■ Exercise description ■
Scan the records for lines with the word "done", and copy every such line.

■ Given information ■
(** The loop of [do_get]. *)
Lemma substring_app (p k : string) : String.substring (String.length p) (String.length k) (p ++ k) = k.
Proof.
  induction p as [|a p IH]; [|exact IH]. rewrite string_app_nil. cbn [String.length].
  induction k as [|b k IH]; [done|]. cbn [String.length String.substring]. by rewrite IH.
Qed.

Lemma string_length_app (p k : string) : String.length (p ++ k) = (String.length p + String.length k)%nat.
Proof. induction p as [|a p IH]; [done|]. rewrite string_app_cons. cbn. by rewrite IH. Qed.

Lemma split_off_full {E : Type} id k : split_off (E:=E) (full_key id k) (length id * 2 + 1) = Ok k.
Proof.
  rewrite full_key_prefix. assert (Hl : String.length (client_prefix id) = (length id * 2 + 1)%nat).
  { unfold client_prefix. rewrite string_length_app, lss_hex_length. cbn. lia. }
  unfold split_off. rewrite string_length_app, <- Hl.
  rewrite (proj2 (Nat.leb_le _ _)) by lia.
  replace (String.length (client_prefix id) + String.length k - String.length (client_prefix id))%nat
    with (String.length k) by lia. by rewrite substring_app.
Qed.

Lemma starts_with_full id p key :
  starts_with (full_key id p) key = true -> exists k, key = full_key id k /\ starts_with p k = true.
Proof.
  intros Hs. assert (exists r, key = (full_key id p ++ r)%string) as [r ->].
  { revert Hs. generalize (full_key id p) as q. intros q. revert key. unfold starts_with.
    induction q as [|a q IH]; intros key Hs; [by exists key|]. destruct key as [|b key]; [done|].
    cbn [String.prefix] in Hs. destruct (ascii_dec a b) as [->|]; [|done]. destruct (IH key Hs) as [r ->].
    by exists r. }
  exists (p ++ r)%string. rewrite !full_key_prefix, string_app_assoc. split; [done|]. apply prefix_refl.
Qed.

Lemma get_rows n d id p (l : list (string * list Z)) :
  redb_inv n d -> (forall key row, (key, row) ∈ l -> d.(redb_kv) !! key = Some row) ->
  map_res (fun '(key, row) =>
    value ← unwrap (cbor_from_reader row);
    key_s ← split_off key (length id * 2 + 1);
    Ok (E:=DbError) (key_s, value)) (filter (fun r => starts_with (full_key id p) r.1 = true) l)
  = Ok (filter (fun x => starts_with p x.1 = true) (omap (client_entry id) l)).
Proof.
  intros Hi. induction l as [|[key row] l IH]; intros Hl; [done|].
  assert (IH' := IH (fun key row Hin => Hl key row (list_elem_of_further _ _ _ Hin))). clear IH.
  destruct (Hi key row) as (v & Hv & _); [apply Hl; left|]. cbn [omap list_omap].
  destruct (starts_with (full_key id p) key) eqn:Hs.
  - rewrite filter_cons_True by done. destruct (starts_with_full id p key Hs) as (k & -> & Hk).
    assert (client_entry id (full_key id k, row) = Some (k, v)) as -> by (by apply client_entry_Some).
    rewrite filter_cons_True by done. cbn [map_res]. rewrite Hv. cbn [unwrap mbind res_bind].
    rewrite split_off_full. cbn [mbind res_bind]. by rewrite IH'.
  - rewrite filter_cons_False by (cbn [fst]; by rewrite Hs). rewrite IH'. f_equal.
    destruct (client_entry id (key, row)) as [[k v']|] eqn:He; [|done].
    apply client_entry_Some in He as [Hk _]. cbn [fst] in Hk. subst key.
    rewrite filter_cons_False; [done|]. cbn [fst]. unfold starts_with in *. rewrite !full_key_prefix, prefix_app in Hs. by rewrite Hs.
Qed.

■ Solution below ■
  induction k as [|b k IH]; [done|]. cbn [String.length String.substring]. by rewrite IH.
Proof. induction p as [|a p IH]; [done|]. rewrite string_app_cons. cbn. by rewrite IH. Qed.
    induction q as [|a q IH]; intros key Hs; [by exists key|]. destruct key as [|b key]; [done|].
    cbn [String.prefix] in Hs. destruct (ascii_dec a b) as [->|]; [|done]. destruct (IH key Hs) as [r ->].
  exists (p ++ r)%string. rewrite !full_key_prefix, string_app_assoc. split; [done|]. apply prefix_refl.
  intros Hi. induction l as [|[key row] l IH]; intros Hl; [done|].
  - rewrite filter_cons_True by done. destruct (starts_with_full id p key Hs) as (k & -> & Hk).
    rewrite filter_cons_True by done. cbn [map_res]. rewrite Hv. cbn [unwrap mbind res_bind].
    destruct (client_entry id (key, row)) as [[k v']|] eqn:He; [|done].
    rewrite filter_cons_False; [done|]. cbn [fst]. unfold starts_with in *. rewrite !full_key_prefix, prefix_app in Hs. by rewrite Hs.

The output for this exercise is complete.